About this task :: Only one stretch of the data below should be repeated: the lines from the line containing "Definition stringify (d" through the line containing "Draft.notes d +:+", inclusive, exactly as they are.

[Listed entries — start]

(** ** Concrete inputs *)

Module Example.

(** A host whose [JSON.stringify] prints the mode, the overall severity,
    the selected conditions and the notes of a draft, and whose
    [JSON.parse] reads back the one string [raw0]. *)
Definition stringify (d : Draft.t) : string :=
  "{mode:" +:+ Mode_to_string (Draft.mode d)
  +:+ ",overallSeverity:" +:+ from_option pretty "null" (Draft.overallSeverity d)
  +:+ ",selectedConditions:[" +:+ String.concat "," (Draft.selectedConditions d)
  +:+ "],notes:" +:+ Draft.notes d +:+ "}".

Definition draft0 : Draft.t :=
  Draft.mk daily (Some 8) ["migraine"] {[ "migraine" := 6 ]} None "slept badly"
           {[ "sleep_duration" := TriggerValue.mk (Some 0) (Some "4 hours or less") ]}
           "2025-03-01T09:00:00.000Z".

Definition raw0 : string := stringify draft0.

Definition host : Host := {|
  JSON_parse := λ raw, if bool_decide (raw = raw0) then Some draft0 else None;
  JSON_stringify := stringify;
  Date_now_iso := "2025-03-01T10:00:00.000Z";
  Date_now_utc_day := "2025-03-01";
  Date_same_day := λ a b, bool_decide (a = b);
  Date_day_before := λ a b, bool_decide (a = "2025-02-28" ∧ b = "2025-03-01");
|}.

Definition user : option string := Some "u1".
Definition today : string := "2025-03-01".

(** Tables in which user u1 already has a daily row for today, with one
    condition and one trigger. *)
Definition db0 : DB.t :=
  DB.mk [DailyLog.mk "L1" "u1" "2025-03-01" (Some 5) (Some "from the server") None]
        [ConditionRow.mk "L1" "fatigue" (Some 3)]
        [TriggerRow.mk "L1" "stress" (Some 1) (Some "Yes")]
        [] [] []
        [User.mk "u1" (Some 2) (Some 4) (Some "2025-02-28")]
        [UserTrigger.mk "u1" true 2 (Trigger.mk "t-pain" "period_pain" "Period pain" scale);
         UserTrigger.mk "u1" true 1 (Trigger.mk "t-period" "on_period" "On period" binary);
         UserTrigger.mk "u1" false 3 (Trigger.mk "t-sleep" "sleep_duration" "Sleep" enum);
         UserTrigger.mk "u1" true 0 (Trigger.mk "t-cycle" "cycle" "Cycle" group)]
        0.

(** A draft cache holding [draft0] for (u1, today, daily). *)
Definition cache0 : gmap string string := {[ draftKey user today daily := raw0 ]}.

(** A daily form: two conditions selected, one of them with a severity;
    one trigger with a value and one reset to null. *)
Definition form0 : Screen.t :=
  Screen.mk daily false false None ["migraine"; "fatigue"] {[ "migraine" := 6 ]} "" []
            {[ "sleep_duration" := TriggerValue.mk (Some 0) (Some "4 hours or less");
               "stress" := TriggerValue.mk None None ]}
            false "typed today" true.

(** A second daily form, with another trigger selection. *)
Definition form1 : Screen.t :=
  Screen.mk daily false false (Some 4) ["fatigue"] {[ "fatigue" := 2 ]} "" []
            {[ "caffeine" := TriggerValue.mk (Some 1) (Some "Yes") ]}
            false "" true.

(** A moment form. *)
Definition form2 : Screen.t :=
  Screen.mk moment false false None ["migraine"] {[ "migraine" := 6 ]} "walking" []
            {[ "sleep_duration" := TriggerValue.mk (Some 0) None ]}
            false "" true.

(** The store rejects the [n]-th awaited call. *)
Definition failing_at (n : nat) : Schedule :=
  {| fault := λ i, if bool_decide (i = n) then Some "network request failed" else None;
     cancel_at := None |}.

(** The effect cleanup runs during the [n]-th awaited call. *)
Definition cancelled_during (n : nat) : Schedule :=
  {| fault := no_fault; cancel_at := Some n |}.

(** The mode is switched from daily to moment while the daily hydration
    awaits the conditions of today's row: the daily pass as it is
    suspended there; then the press and the whole pass of the moment
    context; then the rest of the daily pass, whose [cancelled] is now
    true. *)
Definition daily_pass_suspended : Async unit * Env.t :=
  suspended undisturbed 2 (@hydrate host user today daily)
            (Env.start (Screen.initial daily) ∅ db0).

Definition moment_context_hydrated : Env.t :=
  (exec undisturbed (@hydrate host user today moment)
        (exec undisturbed (pressMode moment) daily_pass_suspended.2).2).2.

Definition daily_pass_resumed : Env.t :=
  (exec (cancelled_during 2) daily_pass_suspended.1 moment_context_hydrated).2.

(** Hydration of today's daily row, with no draft in the cache. *)
Definition hydrated_from_row : Env.t :=
  run undisturbed (@hydrate host user today daily) (Screen.initial daily) ∅ db0.

(** A successful save of [form0], then the button of the overlay. *)
Definition saved0 : Env.t :=
  run undisturbed (@handleSave host user today form0) form0 cache0 db0.

Definition overlay_dismissed : Env.t :=
  (exec undisturbed pressBackToDashboard saved0).2.

(** The save of [form0] when the streak update cannot read the user's row
    (the call numbered 6), every call before it having succeeded. *)
Definition streak_failed : Env.t :=
  run (failing_at 6) (@handleSave host user today form0) form0 cache0 db0.

(** A draft cache holding a draft for (u1, today, moment), and the save of
    the moment form [form2] when the streak update cannot read the user's
    row (the call numbered 3). *)
Definition cache1 : gmap string string := {[ draftKey user today moment := raw0 ]}.

Definition moment_streak_failed : Env.t :=
  run (failing_at 3) (@handleSave host user today form2) form2 cache1 db0.

(** A form with values for an enabled trigger, for a trigger disabled in
    the settings and for a group. *)
Definition form3 : Screen.t :=
  Screen.mk daily false false None [] ∅ "" []
            {[ "t-period" := TriggerValue.mk (Some 1) (Some "Yes");
               "t-sleep" := TriggerValue.mk (Some 0) (Some "4 hours or less");
               "t-cycle" := TriggerValue.mk (Some 2) None ]}
            false "" true.

End Example.

(** ** The handlers of the form *)

(** [toggleCondition], called from the render of [s].  The updater it passes
    to [setConditionSeverities] is applied to the severities of that same
    state, as it is when no other update is pending. *)
Definition toggleCondition (conditionId : string) (s : Screen.t) : Screen.t :=
  if bool_decide (conditionId ∈ Screen.selectedConditions s)
  then
    apply_setter
      (setConditionSeverities (delete conditionId (Screen.conditionSeverities s)))
      (apply_setter
         (setSelectedConditions
            (List.filter (λ id, bool_decide (id ≠ conditionId))
                         (Screen.selectedConditions s)))
         s)
  else
    apply_setter
      (setSelectedConditions (Screen.selectedConditions s ++ [conditionId])) s.

(** The slider under a selected condition:
    [setConditionSeverities((prev) => ({ ...prev, [c.id]: v }))]. *)
Definition changeConditionSeverity (conditionId : string) (v : Z) (s : Screen.t)
    : Screen.t :=
  apply_setter
    (setConditionSeverities (<[conditionId := v]> (Screen.conditionSeverities s))) s.

(** [onValueChange] of the input of the trigger [triggerId]:
    [setTriggerValues((prev) => ({ ...prev, [t.id]: { value, valueText } }))]. *)
Definition changeTriggerValue (triggerId : string) (value : option Z)
    (valueText : option string) (s : Screen.t) : Screen.t :=
  apply_setter
    (setTriggerValuesWith (λ prev, <[triggerId := TriggerValue.mk value valueText]> prev)) s.

(** The buttons of [SimpleSlider] and of a scale input:
    [Array.from({ length: max - min + 1 }, (_, i) => min + i)], for integer
    bounds.  A length that is not positive gives no button. *)
Definition button_values (min max : Z) : list Z :=
  (λ i, min + i) <$> seqZ 0 (max - min + 1).

(** The part of [options_json] that [TriggerInput] reads. *)
Module TriggerOptions.
Record t := mk { options : option (list string); min : option Z; max : option Z }.
End TriggerOptions.

(** [components/TriggerInput]: what each button of the input passes to
    [onValueChange], in the order of the buttons.  An input of any other
    type renders nothing. *)
Definition TriggerInput_presses (input_type : InputType)
    (options_json : TriggerOptions.t) : list (option Z * option string) :=
  match input_type with
  | binary => [(Some 0, Some "No"); (Some 1, Some "Yes")]
  | scale =>
      (λ num, (Some num, None))
      <$> button_values (default 0 (TriggerOptions.min options_json))
                        (default 5 (TriggerOptions.max options_json))
  | enum =>
      imap (λ index option, (Some (Z.of_nat index), Some option))
           (default [] (TriggerOptions.options options_json))
  | group => []
  end.

(** The draft that [saveDraft] serialises for the state [s]. *)
Definition draftOf `{Host} (s : Screen.t) : Draft.t :=
  Draft.mk (Screen.mode s) (Screen.overallSeverity s) (Screen.selectedConditions s)
           (Screen.conditionSeverities s)
           (match Screen.mode s with
            | moment => Some (Screen.whatDoing s)
            | daily => None
            end)
           (Screen.notes s) (Screen.triggerValues s) Date_now_iso.

(** The form after [resetForm], the flags of [s] left as they are. *)
Definition blank (s : Screen.t) : Screen.t :=
  Screen.mk (Screen.mode s) (Screen.loading s) (Screen.saved s) None [] ∅ ""
            (Screen.enabledTriggers s) ∅ (Screen.triggersLoading s) "" (Screen.hydrated s).

(** [dateToUse] of [updateStreak]. *)
Definition dateToUse `{Host} (logDate : option string) : string :=
  default Date_now_utc_day (valueText_or_null logDate).

(** The rows of [users] with the id [id]. *)
Definition users_of (id : string) (rows : list User.t) : list User.t :=
  List.filter (λ u, bool_decide (User.id u = id)) rows.

(** [newCurrentStreak] and [newLongestStreak] of [updateStreak], from the
    row it has read. *)
Definition newStreaks `{Host} (user : option User.t) (dateToUse : string) : Z * Z :=
  let lastLog := valueText_or_null (from_option User.last_log_date None user) in
  let current_streak := default 0 (from_option User.current_streak None user) in
  let newCurrentStreak :=
    match lastLog with
    | None => 1
    | Some lastLog =>
        if Date_day_before lastLog dateToUse then current_streak + 1
        else if negb (Date_same_day lastLog dateToUse) then 1
        else if bool_decide (current_streak = 0) then 1 else current_streak
    end in
  (newCurrentStreak,
   Z.max newCurrentStreak (default 0 (from_option User.longest_streak None user))).

(** More concrete inputs. *)
Module Example2.

(** A host whose [JSON.parse] reads back the serialisation of the draft of
    [Example.form0], written at the time of its clock. *)
Definition host : Host := {|
  JSON_parse := λ raw,
    if bool_decide (raw = Example.stringify (@draftOf Example.host Example.form0))
    then Some (@draftOf Example.host Example.form0) else None;
  JSON_stringify := Example.stringify;
  Date_now_iso := "2025-03-01T10:00:00.000Z";
  Date_now_utc_day := "2025-03-01";
  Date_same_day := λ a b, bool_decide (a = b);
  Date_day_before := λ a b, bool_decide (a = "2025-02-28" ∧ b = "2025-03-01");
|}.

(** Tables without a daily row for u1. *)
Definition db1 : DB.t :=
  DB.mk [] [] [] [] [] []
        [User.mk "u1" (Some 2) (Some 4) (Some "2025-02-28");
         User.mk "u2" (Some 7) (Some 9) (Some "2025-02-27")]
        [] 0.

(** The enabled triggers of a user who tracks their period. *)
Definition on_period : Trigger.t := Trigger.mk "t-period" "on_period" "On period" binary.
Definition period_pain : Trigger.t := Trigger.mk "t-pain" "period_pain" "Period pain" scale.

Definition cycle_form : Screen.t :=
  Screen.mk daily false false None [] ∅ "" [on_period; period_pain]
            {[ "t-period" := TriggerValue.mk (Some 1) (Some "Yes");
               "t-pain" := TriggerValue.mk (Some 3) None ]}
            false "" true.

End Example2.

(** * Properties *)

(** ** Lists filtered by a boolean test *)

Lemma elem_of_List_filter {A} (f : A → bool) (l : list A) (x : A) :
  x ∈ List.filter f l ↔ x ∈ l ∧ f x = true.
Proof. rewrite !list_elem_of_In. apply filter_In. Qed.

[Listed entries — finish]

Response for this exercise ::
Definition stringify (d : Draft.t) : string :=
  "{mode:" +:+ Mode_to_string (Draft.mode d)
  +:+ ",overallSeverity:" +:+ from_option pretty "null" (Draft.overallSeverity d)
  +:+ ",selectedConditions:[" +:+ String.concat "," (Draft.selectedConditions d)
  +:+ "],notes:" +:+ Draft.notes d +:+ "}".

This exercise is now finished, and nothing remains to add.